Task description: Search the entries for lines that contain the word "while", and report each one found.

Material for this exercise:
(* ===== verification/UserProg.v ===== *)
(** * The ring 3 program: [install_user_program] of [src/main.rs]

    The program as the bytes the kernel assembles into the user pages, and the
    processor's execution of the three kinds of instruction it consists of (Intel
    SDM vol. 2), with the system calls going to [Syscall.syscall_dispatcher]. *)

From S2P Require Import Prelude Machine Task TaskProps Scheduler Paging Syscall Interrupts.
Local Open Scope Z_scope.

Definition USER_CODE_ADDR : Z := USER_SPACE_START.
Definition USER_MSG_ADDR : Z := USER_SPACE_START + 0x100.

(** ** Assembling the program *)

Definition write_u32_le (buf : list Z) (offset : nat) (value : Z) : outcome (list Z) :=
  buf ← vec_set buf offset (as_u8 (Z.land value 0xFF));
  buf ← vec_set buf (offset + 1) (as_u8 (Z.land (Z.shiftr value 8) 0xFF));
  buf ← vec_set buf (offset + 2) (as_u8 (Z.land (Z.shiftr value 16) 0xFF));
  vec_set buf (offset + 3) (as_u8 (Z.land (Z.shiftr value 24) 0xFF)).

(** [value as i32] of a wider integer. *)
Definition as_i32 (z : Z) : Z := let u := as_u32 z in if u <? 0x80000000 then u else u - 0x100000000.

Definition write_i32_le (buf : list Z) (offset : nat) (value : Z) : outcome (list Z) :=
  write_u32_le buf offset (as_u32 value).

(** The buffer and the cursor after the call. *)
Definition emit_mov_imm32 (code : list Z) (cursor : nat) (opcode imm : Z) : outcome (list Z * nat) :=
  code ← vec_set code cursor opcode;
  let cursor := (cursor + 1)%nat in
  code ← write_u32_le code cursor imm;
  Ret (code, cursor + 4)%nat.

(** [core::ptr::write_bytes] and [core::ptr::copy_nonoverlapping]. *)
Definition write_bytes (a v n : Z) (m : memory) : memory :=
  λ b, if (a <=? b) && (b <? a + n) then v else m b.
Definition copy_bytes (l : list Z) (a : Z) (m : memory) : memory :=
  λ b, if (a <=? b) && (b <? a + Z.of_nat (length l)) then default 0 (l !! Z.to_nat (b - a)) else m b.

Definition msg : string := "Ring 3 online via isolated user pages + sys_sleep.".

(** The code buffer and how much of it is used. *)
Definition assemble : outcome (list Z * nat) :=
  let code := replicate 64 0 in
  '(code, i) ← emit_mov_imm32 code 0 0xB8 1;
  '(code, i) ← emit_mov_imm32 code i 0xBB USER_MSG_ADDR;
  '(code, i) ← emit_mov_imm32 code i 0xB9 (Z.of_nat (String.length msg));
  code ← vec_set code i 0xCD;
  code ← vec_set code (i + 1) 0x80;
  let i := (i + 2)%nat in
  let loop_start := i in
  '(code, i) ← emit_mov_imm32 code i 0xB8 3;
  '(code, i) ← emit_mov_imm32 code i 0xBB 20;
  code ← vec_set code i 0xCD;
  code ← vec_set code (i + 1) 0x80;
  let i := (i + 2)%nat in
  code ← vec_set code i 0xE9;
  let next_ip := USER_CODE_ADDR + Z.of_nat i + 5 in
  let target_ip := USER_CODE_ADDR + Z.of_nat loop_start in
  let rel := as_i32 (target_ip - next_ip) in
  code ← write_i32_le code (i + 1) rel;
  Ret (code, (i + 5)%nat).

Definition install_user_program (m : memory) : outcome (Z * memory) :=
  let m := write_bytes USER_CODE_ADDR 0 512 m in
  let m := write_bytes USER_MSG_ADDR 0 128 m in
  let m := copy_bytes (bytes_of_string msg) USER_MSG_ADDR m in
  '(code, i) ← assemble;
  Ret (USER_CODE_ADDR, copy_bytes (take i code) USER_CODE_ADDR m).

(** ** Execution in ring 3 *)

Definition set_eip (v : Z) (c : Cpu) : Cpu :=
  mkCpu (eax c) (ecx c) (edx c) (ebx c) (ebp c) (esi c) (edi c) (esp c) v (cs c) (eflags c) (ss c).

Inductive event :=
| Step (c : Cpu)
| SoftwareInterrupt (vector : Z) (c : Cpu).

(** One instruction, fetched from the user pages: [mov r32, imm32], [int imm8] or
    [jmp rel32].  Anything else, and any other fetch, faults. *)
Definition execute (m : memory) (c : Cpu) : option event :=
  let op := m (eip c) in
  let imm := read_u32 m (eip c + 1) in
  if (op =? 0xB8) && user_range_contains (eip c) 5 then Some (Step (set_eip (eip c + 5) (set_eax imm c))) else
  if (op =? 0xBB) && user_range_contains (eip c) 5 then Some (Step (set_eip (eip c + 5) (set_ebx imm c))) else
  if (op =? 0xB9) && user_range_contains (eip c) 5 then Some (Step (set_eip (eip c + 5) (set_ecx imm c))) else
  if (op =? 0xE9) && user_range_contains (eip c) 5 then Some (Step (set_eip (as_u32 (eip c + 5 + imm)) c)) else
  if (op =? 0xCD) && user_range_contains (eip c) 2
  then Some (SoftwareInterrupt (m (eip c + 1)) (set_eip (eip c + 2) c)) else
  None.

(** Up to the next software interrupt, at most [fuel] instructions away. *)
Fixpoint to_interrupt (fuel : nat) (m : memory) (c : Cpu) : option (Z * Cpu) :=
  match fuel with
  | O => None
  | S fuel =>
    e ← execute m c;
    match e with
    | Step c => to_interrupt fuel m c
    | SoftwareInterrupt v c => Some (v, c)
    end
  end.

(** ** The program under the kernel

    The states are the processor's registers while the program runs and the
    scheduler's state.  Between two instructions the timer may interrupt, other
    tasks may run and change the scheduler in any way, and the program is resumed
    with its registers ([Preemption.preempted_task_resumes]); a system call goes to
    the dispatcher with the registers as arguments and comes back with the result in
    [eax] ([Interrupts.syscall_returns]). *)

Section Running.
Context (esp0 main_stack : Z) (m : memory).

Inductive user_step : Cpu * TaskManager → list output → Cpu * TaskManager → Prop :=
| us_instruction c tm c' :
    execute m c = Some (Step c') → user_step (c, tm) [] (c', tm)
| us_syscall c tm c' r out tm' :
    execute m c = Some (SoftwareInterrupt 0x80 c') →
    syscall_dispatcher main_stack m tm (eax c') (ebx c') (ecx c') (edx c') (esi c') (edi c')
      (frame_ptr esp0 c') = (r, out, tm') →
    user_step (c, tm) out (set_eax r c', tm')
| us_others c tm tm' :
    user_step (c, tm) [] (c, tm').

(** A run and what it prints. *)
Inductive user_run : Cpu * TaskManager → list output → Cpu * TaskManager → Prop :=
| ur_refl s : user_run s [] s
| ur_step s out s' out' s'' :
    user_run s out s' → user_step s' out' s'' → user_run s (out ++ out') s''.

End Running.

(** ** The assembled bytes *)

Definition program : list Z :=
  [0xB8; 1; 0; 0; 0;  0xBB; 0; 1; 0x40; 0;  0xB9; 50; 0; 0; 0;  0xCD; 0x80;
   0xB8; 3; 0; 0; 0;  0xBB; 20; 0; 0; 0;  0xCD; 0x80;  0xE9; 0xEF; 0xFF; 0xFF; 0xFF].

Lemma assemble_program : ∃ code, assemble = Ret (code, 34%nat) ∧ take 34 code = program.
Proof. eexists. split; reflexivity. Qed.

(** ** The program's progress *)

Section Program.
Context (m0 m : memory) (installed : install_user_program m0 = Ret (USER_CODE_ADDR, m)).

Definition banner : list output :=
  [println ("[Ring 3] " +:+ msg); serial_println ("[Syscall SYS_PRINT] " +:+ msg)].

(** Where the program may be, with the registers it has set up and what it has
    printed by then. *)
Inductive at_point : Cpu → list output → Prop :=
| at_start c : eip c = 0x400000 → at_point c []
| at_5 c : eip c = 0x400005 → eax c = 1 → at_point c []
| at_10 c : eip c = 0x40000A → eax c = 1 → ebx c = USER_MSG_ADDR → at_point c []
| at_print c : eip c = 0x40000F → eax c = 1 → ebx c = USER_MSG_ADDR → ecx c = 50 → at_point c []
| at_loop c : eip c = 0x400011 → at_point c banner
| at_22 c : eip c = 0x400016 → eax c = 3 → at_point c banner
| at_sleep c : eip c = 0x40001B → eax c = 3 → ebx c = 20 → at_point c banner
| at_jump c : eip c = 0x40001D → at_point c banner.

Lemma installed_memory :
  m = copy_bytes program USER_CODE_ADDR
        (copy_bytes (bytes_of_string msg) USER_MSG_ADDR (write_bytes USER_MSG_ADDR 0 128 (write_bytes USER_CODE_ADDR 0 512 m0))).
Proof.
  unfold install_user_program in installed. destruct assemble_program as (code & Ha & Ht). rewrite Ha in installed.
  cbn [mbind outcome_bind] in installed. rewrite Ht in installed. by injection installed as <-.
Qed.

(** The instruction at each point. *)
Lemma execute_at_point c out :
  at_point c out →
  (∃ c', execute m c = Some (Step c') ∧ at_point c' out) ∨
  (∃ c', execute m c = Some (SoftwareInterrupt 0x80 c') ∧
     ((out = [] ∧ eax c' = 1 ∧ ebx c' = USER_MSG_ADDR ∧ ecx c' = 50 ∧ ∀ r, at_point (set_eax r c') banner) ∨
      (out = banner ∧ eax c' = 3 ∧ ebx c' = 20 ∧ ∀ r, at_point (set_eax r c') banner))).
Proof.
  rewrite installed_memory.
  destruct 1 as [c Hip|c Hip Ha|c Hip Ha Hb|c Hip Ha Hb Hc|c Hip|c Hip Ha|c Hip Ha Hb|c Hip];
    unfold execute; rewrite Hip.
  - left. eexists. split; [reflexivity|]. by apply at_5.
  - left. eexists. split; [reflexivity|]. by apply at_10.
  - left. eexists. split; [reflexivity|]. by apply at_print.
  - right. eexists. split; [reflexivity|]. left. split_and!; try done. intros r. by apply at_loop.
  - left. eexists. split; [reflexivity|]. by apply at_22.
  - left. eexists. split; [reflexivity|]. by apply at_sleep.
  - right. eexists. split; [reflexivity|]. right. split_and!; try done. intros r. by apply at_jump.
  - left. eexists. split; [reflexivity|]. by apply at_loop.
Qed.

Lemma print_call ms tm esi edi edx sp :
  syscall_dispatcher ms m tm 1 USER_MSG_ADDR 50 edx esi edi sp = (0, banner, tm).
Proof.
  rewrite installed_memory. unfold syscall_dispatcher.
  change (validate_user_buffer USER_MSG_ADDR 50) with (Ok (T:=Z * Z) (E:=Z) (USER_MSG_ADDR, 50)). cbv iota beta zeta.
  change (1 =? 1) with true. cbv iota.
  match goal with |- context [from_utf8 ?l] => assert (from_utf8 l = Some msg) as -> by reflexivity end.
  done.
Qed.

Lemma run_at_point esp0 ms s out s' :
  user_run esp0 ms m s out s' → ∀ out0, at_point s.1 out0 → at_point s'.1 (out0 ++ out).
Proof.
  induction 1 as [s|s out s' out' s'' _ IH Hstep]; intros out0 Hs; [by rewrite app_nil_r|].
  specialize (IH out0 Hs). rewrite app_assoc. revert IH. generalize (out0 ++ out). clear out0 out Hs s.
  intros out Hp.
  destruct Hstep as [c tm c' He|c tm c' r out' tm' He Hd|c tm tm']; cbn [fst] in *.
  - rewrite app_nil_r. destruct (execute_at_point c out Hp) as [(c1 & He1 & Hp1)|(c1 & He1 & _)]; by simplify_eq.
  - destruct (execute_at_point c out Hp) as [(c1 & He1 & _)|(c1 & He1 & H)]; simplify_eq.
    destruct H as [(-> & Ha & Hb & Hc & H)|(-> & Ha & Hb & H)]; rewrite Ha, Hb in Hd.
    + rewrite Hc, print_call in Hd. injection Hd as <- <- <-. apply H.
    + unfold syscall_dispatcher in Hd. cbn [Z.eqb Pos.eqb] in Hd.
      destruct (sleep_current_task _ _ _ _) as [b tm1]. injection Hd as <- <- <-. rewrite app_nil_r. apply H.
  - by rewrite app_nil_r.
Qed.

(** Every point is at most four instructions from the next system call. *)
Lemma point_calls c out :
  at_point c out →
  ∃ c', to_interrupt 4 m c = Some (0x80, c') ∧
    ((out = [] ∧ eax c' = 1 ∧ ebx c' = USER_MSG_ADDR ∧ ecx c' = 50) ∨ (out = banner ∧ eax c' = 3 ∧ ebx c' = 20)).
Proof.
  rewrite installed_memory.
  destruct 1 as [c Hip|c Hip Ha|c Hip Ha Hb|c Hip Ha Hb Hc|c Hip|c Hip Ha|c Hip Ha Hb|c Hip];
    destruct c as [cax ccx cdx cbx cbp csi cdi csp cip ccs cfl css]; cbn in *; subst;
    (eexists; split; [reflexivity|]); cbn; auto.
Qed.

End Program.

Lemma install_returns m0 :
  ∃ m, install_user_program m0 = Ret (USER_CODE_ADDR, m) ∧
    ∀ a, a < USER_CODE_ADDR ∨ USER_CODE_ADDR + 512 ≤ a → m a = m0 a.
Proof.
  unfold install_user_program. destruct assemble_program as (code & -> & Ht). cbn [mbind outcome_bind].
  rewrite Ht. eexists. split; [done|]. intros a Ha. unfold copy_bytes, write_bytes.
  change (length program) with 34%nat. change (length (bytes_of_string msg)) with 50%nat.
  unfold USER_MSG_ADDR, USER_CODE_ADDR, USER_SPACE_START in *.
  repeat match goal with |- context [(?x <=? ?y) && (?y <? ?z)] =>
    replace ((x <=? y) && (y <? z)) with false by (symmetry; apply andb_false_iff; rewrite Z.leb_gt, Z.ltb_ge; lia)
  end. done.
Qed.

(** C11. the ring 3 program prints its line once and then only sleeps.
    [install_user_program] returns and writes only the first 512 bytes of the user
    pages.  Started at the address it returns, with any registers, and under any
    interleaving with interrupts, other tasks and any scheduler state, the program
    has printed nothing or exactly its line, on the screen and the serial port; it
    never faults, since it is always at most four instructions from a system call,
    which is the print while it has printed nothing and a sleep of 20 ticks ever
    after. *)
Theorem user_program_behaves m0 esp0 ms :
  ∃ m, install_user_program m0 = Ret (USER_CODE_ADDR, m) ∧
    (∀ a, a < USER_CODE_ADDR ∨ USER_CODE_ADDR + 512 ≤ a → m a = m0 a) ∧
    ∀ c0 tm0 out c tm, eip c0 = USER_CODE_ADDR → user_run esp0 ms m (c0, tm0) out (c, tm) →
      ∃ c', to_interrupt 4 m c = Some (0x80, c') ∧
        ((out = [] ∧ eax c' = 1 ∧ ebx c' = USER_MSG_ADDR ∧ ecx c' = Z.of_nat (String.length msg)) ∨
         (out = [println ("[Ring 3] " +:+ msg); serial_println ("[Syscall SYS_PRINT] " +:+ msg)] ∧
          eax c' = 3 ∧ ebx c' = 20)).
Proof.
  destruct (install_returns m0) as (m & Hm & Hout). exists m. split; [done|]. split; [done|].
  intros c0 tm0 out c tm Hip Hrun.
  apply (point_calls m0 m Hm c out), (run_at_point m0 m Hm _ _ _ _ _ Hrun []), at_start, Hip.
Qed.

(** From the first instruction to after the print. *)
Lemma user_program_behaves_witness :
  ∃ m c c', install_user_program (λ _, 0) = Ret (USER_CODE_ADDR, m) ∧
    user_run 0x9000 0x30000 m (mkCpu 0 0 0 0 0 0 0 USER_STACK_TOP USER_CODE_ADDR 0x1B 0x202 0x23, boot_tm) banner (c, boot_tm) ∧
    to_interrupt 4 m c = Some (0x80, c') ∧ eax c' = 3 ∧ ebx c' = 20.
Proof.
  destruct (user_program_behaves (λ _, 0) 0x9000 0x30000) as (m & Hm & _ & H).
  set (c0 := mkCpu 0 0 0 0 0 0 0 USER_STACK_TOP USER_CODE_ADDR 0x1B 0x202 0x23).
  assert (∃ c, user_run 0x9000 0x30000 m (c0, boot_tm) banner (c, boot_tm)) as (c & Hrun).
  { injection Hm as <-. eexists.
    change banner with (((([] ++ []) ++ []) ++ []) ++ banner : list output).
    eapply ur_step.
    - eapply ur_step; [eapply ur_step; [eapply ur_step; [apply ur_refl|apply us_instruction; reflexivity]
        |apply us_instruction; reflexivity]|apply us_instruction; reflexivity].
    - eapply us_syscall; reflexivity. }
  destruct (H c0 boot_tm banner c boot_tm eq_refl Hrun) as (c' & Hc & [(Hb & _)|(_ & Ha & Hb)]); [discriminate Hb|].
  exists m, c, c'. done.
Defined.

---

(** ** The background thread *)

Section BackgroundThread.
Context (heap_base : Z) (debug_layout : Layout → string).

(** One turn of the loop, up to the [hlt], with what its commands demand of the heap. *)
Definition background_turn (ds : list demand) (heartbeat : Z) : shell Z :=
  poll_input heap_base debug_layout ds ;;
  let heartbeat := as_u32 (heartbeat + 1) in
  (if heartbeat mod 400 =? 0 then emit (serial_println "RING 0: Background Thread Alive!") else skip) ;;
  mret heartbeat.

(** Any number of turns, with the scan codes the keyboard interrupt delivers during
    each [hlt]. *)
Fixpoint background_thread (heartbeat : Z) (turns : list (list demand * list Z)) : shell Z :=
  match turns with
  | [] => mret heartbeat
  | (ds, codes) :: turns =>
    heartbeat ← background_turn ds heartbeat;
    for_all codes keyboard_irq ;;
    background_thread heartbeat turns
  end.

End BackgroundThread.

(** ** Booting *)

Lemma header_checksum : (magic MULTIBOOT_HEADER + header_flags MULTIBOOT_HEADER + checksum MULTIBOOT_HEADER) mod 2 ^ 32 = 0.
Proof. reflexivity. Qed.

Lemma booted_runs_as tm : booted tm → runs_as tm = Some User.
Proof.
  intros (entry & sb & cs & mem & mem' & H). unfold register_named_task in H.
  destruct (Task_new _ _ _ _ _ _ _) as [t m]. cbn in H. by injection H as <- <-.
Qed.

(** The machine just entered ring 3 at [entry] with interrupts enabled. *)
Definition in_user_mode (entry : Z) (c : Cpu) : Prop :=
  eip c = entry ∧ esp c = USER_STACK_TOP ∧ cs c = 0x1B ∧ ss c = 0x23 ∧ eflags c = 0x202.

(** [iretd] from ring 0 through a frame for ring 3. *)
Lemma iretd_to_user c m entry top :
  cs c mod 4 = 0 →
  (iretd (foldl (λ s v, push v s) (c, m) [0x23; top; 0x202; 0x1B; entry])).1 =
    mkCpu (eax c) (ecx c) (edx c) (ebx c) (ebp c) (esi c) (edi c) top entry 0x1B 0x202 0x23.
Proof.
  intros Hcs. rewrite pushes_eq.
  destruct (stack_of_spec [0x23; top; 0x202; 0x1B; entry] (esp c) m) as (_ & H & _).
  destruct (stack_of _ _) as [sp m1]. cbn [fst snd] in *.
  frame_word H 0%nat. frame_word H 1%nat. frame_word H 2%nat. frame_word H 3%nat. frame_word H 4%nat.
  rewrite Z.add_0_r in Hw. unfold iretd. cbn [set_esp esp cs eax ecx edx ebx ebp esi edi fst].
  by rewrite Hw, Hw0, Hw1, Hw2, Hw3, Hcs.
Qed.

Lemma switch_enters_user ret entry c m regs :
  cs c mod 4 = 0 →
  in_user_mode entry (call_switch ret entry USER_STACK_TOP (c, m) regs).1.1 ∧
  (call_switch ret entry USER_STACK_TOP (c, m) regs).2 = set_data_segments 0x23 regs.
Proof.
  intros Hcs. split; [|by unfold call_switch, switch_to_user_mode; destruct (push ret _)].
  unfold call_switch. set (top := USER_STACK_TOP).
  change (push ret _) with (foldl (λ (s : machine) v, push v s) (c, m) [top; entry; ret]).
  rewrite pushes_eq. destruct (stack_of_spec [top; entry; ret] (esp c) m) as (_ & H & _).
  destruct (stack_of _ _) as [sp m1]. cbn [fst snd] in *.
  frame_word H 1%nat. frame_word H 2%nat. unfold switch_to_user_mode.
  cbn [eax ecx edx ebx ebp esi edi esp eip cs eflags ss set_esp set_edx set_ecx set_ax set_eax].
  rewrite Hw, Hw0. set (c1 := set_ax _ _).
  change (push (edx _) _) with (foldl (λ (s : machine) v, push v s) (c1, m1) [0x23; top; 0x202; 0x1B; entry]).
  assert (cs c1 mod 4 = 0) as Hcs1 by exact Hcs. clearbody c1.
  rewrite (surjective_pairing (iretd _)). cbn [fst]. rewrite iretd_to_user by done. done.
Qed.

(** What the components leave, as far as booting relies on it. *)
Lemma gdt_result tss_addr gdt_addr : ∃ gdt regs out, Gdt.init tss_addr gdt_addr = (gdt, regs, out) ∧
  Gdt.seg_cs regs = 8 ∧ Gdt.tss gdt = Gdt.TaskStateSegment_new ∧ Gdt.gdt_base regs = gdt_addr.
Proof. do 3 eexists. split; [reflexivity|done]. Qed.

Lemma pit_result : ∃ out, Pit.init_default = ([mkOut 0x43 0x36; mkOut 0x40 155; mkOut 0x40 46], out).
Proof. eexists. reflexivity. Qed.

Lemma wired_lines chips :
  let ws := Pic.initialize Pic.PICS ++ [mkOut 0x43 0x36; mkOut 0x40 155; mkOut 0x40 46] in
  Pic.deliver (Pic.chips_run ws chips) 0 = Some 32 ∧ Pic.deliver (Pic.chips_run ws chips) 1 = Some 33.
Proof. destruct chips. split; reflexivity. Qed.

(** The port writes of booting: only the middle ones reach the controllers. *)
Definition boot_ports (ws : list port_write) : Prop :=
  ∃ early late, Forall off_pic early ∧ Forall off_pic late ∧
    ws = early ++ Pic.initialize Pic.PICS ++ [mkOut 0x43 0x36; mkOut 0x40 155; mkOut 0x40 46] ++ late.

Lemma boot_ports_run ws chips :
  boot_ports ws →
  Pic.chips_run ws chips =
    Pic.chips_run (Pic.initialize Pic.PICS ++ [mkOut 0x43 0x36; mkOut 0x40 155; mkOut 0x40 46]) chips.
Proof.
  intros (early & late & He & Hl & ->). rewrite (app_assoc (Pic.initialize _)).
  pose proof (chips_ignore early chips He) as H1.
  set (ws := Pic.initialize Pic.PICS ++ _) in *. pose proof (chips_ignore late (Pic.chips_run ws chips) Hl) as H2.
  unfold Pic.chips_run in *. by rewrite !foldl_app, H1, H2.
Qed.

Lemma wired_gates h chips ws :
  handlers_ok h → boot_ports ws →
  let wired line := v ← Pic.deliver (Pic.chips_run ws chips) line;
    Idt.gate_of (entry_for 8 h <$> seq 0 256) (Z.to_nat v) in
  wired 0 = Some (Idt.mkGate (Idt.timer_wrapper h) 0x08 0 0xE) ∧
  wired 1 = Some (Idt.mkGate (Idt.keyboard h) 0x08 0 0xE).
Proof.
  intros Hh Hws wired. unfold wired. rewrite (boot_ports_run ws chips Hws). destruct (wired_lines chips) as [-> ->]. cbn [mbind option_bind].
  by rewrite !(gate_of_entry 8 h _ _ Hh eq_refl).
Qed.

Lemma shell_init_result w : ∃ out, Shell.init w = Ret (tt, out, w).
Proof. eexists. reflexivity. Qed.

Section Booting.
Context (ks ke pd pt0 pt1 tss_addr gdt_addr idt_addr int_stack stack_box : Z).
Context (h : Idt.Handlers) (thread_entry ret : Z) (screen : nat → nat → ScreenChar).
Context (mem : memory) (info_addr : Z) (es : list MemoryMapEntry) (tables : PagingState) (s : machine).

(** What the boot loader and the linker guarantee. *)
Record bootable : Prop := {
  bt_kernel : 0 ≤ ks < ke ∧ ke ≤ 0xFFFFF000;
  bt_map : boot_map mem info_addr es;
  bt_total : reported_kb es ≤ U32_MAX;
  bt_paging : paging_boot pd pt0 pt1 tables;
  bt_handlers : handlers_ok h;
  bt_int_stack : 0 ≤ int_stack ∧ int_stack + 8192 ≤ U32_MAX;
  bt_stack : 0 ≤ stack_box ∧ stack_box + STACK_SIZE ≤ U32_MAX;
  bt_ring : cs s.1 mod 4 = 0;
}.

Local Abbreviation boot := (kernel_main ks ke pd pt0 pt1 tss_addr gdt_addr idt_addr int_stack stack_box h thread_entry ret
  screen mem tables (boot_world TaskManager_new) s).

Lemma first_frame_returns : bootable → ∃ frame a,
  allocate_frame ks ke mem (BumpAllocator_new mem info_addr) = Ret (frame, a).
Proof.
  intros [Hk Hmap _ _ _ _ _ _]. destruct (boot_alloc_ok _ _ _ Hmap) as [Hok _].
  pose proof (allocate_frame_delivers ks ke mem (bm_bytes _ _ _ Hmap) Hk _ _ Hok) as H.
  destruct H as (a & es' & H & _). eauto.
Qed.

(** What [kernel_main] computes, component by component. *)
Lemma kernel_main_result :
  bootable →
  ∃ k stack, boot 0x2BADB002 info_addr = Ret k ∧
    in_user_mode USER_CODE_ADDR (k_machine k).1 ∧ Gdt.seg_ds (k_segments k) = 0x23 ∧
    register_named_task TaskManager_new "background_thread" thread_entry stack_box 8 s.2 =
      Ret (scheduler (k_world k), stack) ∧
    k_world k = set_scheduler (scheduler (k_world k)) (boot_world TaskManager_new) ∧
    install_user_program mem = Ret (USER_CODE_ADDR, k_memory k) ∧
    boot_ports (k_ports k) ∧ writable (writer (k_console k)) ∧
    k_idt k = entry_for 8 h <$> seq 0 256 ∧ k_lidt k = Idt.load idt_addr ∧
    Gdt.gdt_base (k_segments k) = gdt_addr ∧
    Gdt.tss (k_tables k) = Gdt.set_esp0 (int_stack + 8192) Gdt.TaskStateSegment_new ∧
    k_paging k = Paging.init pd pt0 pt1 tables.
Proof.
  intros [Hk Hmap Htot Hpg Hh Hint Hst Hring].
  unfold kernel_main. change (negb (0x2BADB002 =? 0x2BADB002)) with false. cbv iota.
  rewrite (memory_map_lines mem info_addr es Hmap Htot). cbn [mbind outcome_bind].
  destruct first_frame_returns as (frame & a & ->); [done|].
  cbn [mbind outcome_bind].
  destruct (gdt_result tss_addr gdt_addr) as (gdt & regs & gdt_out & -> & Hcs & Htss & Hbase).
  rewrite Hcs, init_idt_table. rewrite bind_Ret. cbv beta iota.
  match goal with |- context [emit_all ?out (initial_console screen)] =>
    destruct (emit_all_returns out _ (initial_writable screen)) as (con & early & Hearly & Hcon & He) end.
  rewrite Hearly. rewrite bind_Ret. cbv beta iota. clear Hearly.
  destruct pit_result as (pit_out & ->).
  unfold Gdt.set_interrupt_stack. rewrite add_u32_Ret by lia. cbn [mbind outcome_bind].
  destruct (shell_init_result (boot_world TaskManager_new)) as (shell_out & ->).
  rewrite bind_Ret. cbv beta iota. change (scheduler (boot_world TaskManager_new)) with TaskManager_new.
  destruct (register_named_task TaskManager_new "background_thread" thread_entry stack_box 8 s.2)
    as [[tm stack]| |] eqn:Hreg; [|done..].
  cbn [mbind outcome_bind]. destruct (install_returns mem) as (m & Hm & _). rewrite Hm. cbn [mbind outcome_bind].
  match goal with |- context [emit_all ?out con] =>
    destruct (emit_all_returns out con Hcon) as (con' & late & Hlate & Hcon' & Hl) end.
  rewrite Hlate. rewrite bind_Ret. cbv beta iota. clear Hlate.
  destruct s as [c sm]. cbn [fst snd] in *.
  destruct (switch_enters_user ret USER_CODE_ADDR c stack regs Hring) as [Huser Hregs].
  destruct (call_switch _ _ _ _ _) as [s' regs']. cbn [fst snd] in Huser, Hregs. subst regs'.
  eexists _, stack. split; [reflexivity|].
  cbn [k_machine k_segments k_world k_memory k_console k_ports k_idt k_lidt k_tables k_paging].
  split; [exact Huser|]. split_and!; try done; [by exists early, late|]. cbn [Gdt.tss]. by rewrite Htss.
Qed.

Response:
    The states are the processor's registers while the program runs and the
    which is the print while it has printed nothing and a sleep of 20 ticks ever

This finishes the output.